É muito importante que uma reforma da Segurança Social seja feita com base num compromisso muito alargado com os parceiros sociais, coisa que a direita nunca fez. Um acordo político pode ou não ser possível.

É determinante?
Não foi determinante para a última reforma da Segurança Social e foi muito determinante o acordo na concertação social, com todos os parceiros menos a CGTP. O importante é criar compromissos nacionais sobre identificação do problema e uma solução. Não me parece que nem Passos Coelho nem Paulo Portas tenham grande legitimidade para dizer que a reforma que farão será de consenso.

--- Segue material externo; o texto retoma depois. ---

(** ** The list of sessions and its broadcast *)

Lemma frames_to_sends p d (l : list ws) :
  NoDup l ->
  frames_to p (map (fun c => Send c d) l) = if decide (p ∈ l) then [d] else [].
Proof.
  induction 1 as [|c l Hc Hl IH].
  - destruct (decide (p ∈ [])) as [Hin|_]; [by apply elem_of_nil in Hin|done].
  - cbn [map frames_to omap list_omap]. fold (frames_to p (map (fun c => Send c d) l)).
    rewrite IH.
    destruct (decide (c = p)) as [->|Hne].
    + rewrite (decide_True (P := p ∈ p :: l)) by set_solver.
      by rewrite decide_False.
    + destruct (decide (p ∈ l)).
      * by rewrite (decide_True (P := p ∈ c :: l)) by set_solver.
      * by rewrite (decide_False (P := p ∈ c :: l)) by set_solver.
Qed.

(** X5.  [pushStateChange] changes nothing in the state.  It sends one
    frame to each management connection and nothing to anybody else, and
    the frame is the answer that a poll would get in that state. *)
Theorem pushStateChange_broadcast (w : World) (p : ws) :
  ∃ w',
    pushStateChange w = (Ok tt, w') ∧
    heap w' = heap w ∧ terminals w' = terminals w ∧
    accessKeys w' = accessKeys w ∧
    managementConnections w' = managementConnections w ∧
    length (since w w') = size (managementConnections w) ∧
    frames_to p (since w w')
      = if decide (p ∈ managementConnections w)
        then [Dumps (poll_response w)] else [].
Proof.
  eexists. split; [apply pushStateChange_run|]. repeat (split; [done|]).
  rewrite (since_app _ _ (broadcast (poll_response w) (managementConnections w)))
    by done.
  unfold broadcast. split.
  - by rewrite length_map.
  - rewrite frames_to_sends by apply NoDup_elements.
    destruct (decide (p ∈ managementConnections w)) as [Hin|Hout].
    + by rewrite decide_True by by apply elem_of_elements.
    + by rewrite decide_False by by rewrite elem_of_elements.
Qed.

(** X6.  The list that a poll and a broadcast carry has one entry for
    each registered session whose shell is open, with the [connected]
    flag of that session, and nothing else; no entry comes twice. *)
Theorem snapshot_exact (w : World) (j : json) :
  (j ∈ snapshot w ↔
   ∃ sid r, terminals w !! sid = Some r ∧ open (heap w !!! r) = true ∧
            j = JObj [("sessionID", JStr sid);
                      ("connected", JBool (connected (heap w !!! r)))]) ∧
  NoDup (snapshot w).
Proof.
  split.
  - unfold snapshot. rewrite list_elem_of_omap. split.
    + intros ([sid r] & Hin & Hf). apply elem_of_map_to_list in Hin. cbv zeta in Hf.
      destruct (open (heap w !!! r)) eqn:Hopen; [|done].
      injection Hf as <-. eauto 10.
    + intros (sid & r & Hreg & Hopen & ->). exists (sid, r). split.
      * by apply elem_of_map_to_list.
      * by rewrite Hopen.
  - unfold snapshot.
    assert (Hkeys : NoDup (map_to_list (terminals w)).*1) by apply NoDup_fst_map_to_list.
    revert Hkeys. generalize (map_to_list (terminals w)).
    induction l as [|[sid r] l IH]; intros Hnd; simpl; [constructor|].
    apply NoDup_cons in Hnd as [Hsid Hnd].
    destruct (open (heap w !!! r)); [|by apply IH].
    apply NoDup_cons. split; [|by apply IH].
    intros Hin. apply list_elem_of_omap in Hin as ([sid' r'] & Hin & Hf).
    cbv zeta in Hf. destruct (open (heap w !!! r')); [|done].
    unfold entry in Hf. injection Hf as -> _.
    apply Hsid. apply list_elem_of_fmap. by exists (sid, r').
Qed.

O que achou da condecoração de Teixeira dos Santos?
Foi ministro muitos anos numa situação muito difícil para o país e reconheceu que a falta de saída que o país teve nesse período foi decidida por todos os outros partidos que não o PS.

É um justo reconhecimento?
Acho que é justo. 

Há um ex-primeiro-ministro que nunca foi condecorado, José Sócrates. Faz-lhe falta, como socialista?
Não me faz falta condecoração nenhuma, cabe ao Presidente definir. Não creio que as condecorações pesem na vida colectiva.

A prisão de Sócrates é difícil de gerir em eleições?
O PStem gerido muito bem uma situação evidentemente difícil.

Piora se sair em período eleitoral?
A situação em si é difícil e não me parece que varie de forma significativa a não ser no final do processo.

 Tem vontade e ambição de passar para o lado executivo?
Não penso nisso. A minha grande ambição é entregar o doutoramento até ao Verão. 

Até pode vir a ser colega de governo do seu pai [José António Vieira da Silva]?
[Risos]

O seu percurso político tem sido muito marcado por ele?
A minha vida toda é muito marcada pelo meu pai e pela minha mãe, pela forma como sempre me incutiram um objectivo de serviço público e de participação cívica e liberdade de pensamento. Não me considero nem mais nem menos por ser filha do meu pai e da minha mãe, já agora.